For the data below, give the number of lines that include the word "kept" and nothing else.

(RECORDS SHOWN)

Lemma filter_all {A} (P : A → Prop) `{∀ x, Decision (P x)} (l : list A) :
  (∀ x, x ∈ l → P x) → filter P l = l.
Proof.
  induction l as [|x l IH]; intros Hall; [done|].
  rewrite filter_cons, decide_True by (apply Hall; left).
  f_equal. apply IH. intros y Hy. apply Hall. by right.
Qed.

Section ISMFacts.

Variable sql_group_by_gene : list t_row → list t_row.

Lemma choose_ISM_gene_spec chrom positions s all_matches st gene kept st1 :
  choose_ISM_gene sql_group_by_gene chrom positions s all_matches st
  = inr ((Some gene, kept), st1) →
  st1 = st ∧ kept = filter (λ m, gene_ID m = gene) all_matches.
Proof.
  unfold choose_ISM_gene.
  set (gene_matches := elements (list_to_set (gene_ID <$> all_matches) : gset Z)).
  destruct (Z.ltb_spec 1 (Py.len gene_matches)) as [Hmany|Hone].
  - unfold bind, lift, gets, ret.
    destruct (Py.index positions 0) as [e|p0]; [done|].
    destruct (Py.index_back positions 0) as [e|pl]; [done|].
    destruct (search_for_overlap_with_gene _ _ _ _ _ _ _) as [e|[g ms]]; [done|].
    intros [= -> <- <-]. split; [done|].
    apply list_filter_iff. intros m. split; [by intros [= ->]|by intros ->].
  - unfold bind, lift, ret. destruct (Py.index all_matches 0) as [e|m0] eqn:E0; [done|].
    intros [= <- <- <-]. split; [done|]. symmetry. apply filter_all.
    intros m Hm.
    assert (Hm0 : m0 ∈ all_matches).
    { unfold Py.index in E0. destruct (all_matches !! 0%nat) eqn:El; [|done].
      injection E0 as ->. by eapply list_elem_of_lookup_2. }
    apply (short_list_elems gene_matches).
    + unfold Py.len in Hone. lia.
    + apply elem_of_elements, elem_of_list_to_set, list_elem_of_fmap. eauto.
    + apply elem_of_elements, elem_of_list_to_set, list_elem_of_fmap. eauto.
Qed.

End ISMFacts.

Section ISMLabels.

Variable sql_group_by_gene : list t_row → list t_row.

(End RECORDS SHOWN)

◆ FINISHED TASK:
3